We have just stumbled upon the Central Limit Theorem.
Central Limit Theorem
The Central Limit Theorem is an incredibly important theorem that states the following:
Taking a population with some mean μ and a standard deviation σ, we can sample from the population (with replacement), and with a number of samples that is sufficiently large, the distribution of the sample means will be normally distributed.
We have just demonstrated this above with our cutthroat trout example. This is a surprisingly important stated theorem, because it provides us a path forward to work with statistical tests that assume normal distributions. As you will learn as you move further through your statistical training, normality of data makes our lives infinitely easier.
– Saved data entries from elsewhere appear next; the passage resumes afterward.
(** * check-tempager-3e-temperature: a shallow embedding of [main.go]

    The check validates its target argument ([checkArgs]), then polls a
    Tempager 3e over SNMP v1, type-asserts and scales the three returned
    values, prints one Nagios-style status line and returns a Sensu check
    state ([executeCheck]).

    Go's [float64] is the kernel's binary64 type [float]; Go's [int] is [Z];
    byte slices are [list byte]; the global [gosnmp.Default], the standard
    output and the SNMP traffic are fields of an explicit [World] threaded
    through a small state-and-panic monad, in which [defer] is a combinator
    that runs on normal return and on panic alike. *)

From Stdlib Require Import ZArith List String Ascii Bool Lia.
From Stdlib.Strings Require Import Byte.
From Stdlib Require Import Floats DecimalString QArith Qabs.
Import ListNotations.

Local Open Scope string_scope.
Local Open Scope Z_scope.

(** ** Go values used by the check *)

(** [float64(n)] for an integer [n]: the binary64 nearest to [n]. *)
Definition float64_of_int (n : Z) : float :=
  SF2Prim (binary_normalize prec emax n 0 false).

(** The line feed written as a backslash-n escape in the Go format strings. *)
Definition LF : string := String (ascii_of_nat 10) EmptyString.

(** *** [fmt]'s [%.2f] verb

    The value is rounded to two decimals on its exact binary expansion, ties
    going to the even digit, and printed as sign, integer part, point and two
    fraction digits; infinities and NaN print as words. *)

(** Nearest integer to [p / q] for [0 <= p] and [0 < q], ties to even. *)
Definition round_half_even (p q : Z) : Z :=
  let (d, r) := Z.div_eucl p q in
  match (2 * r) ?= q with
  | Lt => d
  | Gt => d + 1
  | Eq => if Z.even d then d else d + 1
  end.

(** [m * 2^e * 100], rounded to an integer. *)
Definition hundredths (m : positive) (e : Z) : Z :=
  if 0 <=? e then Z.shiftl (Z.pos m) e * 100
  else round_half_even (Z.pos m * 100) (Z.shiftl 1 (- e)).

Definition decimal (n : Z) : string :=
  NilZero.string_of_uint (N.to_uint (Z.to_N n)).

Definition two_digits (n : Z) : string :=
  decimal (n / 10) ++ decimal (n mod 10).

Definition fixed2 (negative : bool) (h : Z) : string :=
  (if negative then "-" else "") ++ decimal (h / 100) ++ "." ++ two_digits (h mod 100).

Definition fmt_f2 (x : float) : string :=
  match Prim2SF x with
  | S754_nan => "NaN"
  | S754_infinity s => if s then "-Inf" else "+Inf"
  | S754_zero s => fixed2 s 0
  | S754_finite s m e => fixed2 s (hundredths m e)
  end.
I strongly recommend that if you care to learn more about statistics, to think deeply about the central limit theorem, and try to come up your own intuitive understanding of why it is true. There are many excellent descriptions of proofs of the central limit theorem. For the advanced and interested student, there’s an excellent recorded lecture by John Tsitsiklis at MIT that goes into detail on this theorem and why it is central not only to inferential statistics but how it links statistics to calculus.
Law of Large Numbers
In the example we gave on discrete sampling distributions, we have already discovered what this “law” purports. Essentially, it states that if you repeat an experiment some number, n
, of times and average the result, as n
gets larger, the averaged result will get closer and closer to the expected value.
We saw this in our example, as the sampling option with 10,000 samples was the closest one to the expected value. We could deduce a short proof for this, but that’s beyond the scope of this short piece.
What is an important takeaway is that this law says something valuable to us about what we need to keep in mind when we deal with small numbers. That is, the smaller the sample size at hand, the further we are from actually getting a representative sample of the population. While this may seem intuitive, it’s helpful to understand that there is a provable way to understand this concept (We can also think about this as it relates to statistical power.)